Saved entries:
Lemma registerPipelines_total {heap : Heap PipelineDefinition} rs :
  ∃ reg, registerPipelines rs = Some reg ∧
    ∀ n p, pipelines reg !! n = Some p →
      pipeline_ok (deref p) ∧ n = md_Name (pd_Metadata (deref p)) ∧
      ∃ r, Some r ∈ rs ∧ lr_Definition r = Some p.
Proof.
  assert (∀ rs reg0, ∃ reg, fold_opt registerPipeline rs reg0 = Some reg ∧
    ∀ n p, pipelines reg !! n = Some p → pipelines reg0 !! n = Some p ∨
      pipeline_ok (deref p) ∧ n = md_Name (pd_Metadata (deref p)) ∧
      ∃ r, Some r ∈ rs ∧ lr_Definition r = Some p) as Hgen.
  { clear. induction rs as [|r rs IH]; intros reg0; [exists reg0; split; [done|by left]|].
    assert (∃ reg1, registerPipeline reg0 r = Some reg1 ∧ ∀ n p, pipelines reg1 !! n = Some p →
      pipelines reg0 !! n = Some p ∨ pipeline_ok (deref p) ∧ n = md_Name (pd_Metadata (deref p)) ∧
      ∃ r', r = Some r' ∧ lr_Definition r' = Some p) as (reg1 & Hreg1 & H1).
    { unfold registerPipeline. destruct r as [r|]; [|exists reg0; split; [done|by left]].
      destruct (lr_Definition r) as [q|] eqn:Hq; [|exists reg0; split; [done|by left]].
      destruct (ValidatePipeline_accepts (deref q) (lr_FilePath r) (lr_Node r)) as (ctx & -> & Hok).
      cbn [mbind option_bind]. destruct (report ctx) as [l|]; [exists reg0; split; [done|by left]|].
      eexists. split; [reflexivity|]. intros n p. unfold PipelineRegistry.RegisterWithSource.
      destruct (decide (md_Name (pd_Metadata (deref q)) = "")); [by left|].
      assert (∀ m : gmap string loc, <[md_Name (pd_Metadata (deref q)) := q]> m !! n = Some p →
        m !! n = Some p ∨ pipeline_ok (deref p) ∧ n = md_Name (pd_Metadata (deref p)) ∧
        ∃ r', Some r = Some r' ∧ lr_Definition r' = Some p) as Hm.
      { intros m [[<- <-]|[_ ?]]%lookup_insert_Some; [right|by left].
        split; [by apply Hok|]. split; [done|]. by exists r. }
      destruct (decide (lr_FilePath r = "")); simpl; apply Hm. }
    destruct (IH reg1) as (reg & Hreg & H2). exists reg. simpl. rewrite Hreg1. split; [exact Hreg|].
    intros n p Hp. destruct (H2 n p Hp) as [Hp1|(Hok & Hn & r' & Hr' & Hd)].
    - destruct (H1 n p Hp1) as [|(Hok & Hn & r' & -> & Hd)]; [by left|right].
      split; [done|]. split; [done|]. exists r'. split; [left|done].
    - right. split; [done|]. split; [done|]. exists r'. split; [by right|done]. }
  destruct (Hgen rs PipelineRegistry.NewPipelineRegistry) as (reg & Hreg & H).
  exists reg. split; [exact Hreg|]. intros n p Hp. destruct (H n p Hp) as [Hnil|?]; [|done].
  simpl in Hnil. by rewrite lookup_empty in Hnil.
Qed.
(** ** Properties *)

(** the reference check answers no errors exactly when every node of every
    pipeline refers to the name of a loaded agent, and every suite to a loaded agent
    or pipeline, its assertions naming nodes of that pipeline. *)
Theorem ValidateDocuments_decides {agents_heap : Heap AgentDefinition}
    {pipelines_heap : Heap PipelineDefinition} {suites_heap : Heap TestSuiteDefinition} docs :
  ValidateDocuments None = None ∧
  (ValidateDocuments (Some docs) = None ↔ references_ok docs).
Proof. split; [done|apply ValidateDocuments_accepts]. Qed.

---

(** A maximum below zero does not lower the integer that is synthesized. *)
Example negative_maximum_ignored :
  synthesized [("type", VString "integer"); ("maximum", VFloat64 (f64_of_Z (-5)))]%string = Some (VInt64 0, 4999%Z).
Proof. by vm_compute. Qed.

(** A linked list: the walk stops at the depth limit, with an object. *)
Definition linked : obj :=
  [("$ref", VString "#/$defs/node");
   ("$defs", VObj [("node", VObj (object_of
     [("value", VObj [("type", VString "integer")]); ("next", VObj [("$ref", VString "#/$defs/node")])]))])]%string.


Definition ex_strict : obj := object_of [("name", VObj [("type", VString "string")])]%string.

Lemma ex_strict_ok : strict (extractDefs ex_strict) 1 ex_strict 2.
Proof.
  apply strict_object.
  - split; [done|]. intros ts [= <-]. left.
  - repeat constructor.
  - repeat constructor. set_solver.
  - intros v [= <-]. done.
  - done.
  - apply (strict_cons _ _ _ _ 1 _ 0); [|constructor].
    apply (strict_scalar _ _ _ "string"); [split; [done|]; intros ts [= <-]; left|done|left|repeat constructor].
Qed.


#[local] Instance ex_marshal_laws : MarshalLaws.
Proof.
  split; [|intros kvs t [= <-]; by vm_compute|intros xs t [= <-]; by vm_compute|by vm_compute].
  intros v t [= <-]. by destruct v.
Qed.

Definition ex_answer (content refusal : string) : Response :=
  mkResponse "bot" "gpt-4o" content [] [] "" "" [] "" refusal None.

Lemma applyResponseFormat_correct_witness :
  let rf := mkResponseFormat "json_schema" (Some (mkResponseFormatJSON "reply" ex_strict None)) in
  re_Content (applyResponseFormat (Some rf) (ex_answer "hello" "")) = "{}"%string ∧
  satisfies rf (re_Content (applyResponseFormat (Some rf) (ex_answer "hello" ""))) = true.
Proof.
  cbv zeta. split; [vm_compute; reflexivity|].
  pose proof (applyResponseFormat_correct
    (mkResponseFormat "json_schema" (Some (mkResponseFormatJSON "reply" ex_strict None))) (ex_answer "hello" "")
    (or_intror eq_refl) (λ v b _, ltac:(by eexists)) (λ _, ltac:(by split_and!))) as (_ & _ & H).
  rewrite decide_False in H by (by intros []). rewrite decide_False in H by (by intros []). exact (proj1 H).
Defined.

**What you need to do:** For the records above, state the number of lines holding the string "mkResponseFormatJSON", without further comment.

**Output below:** 2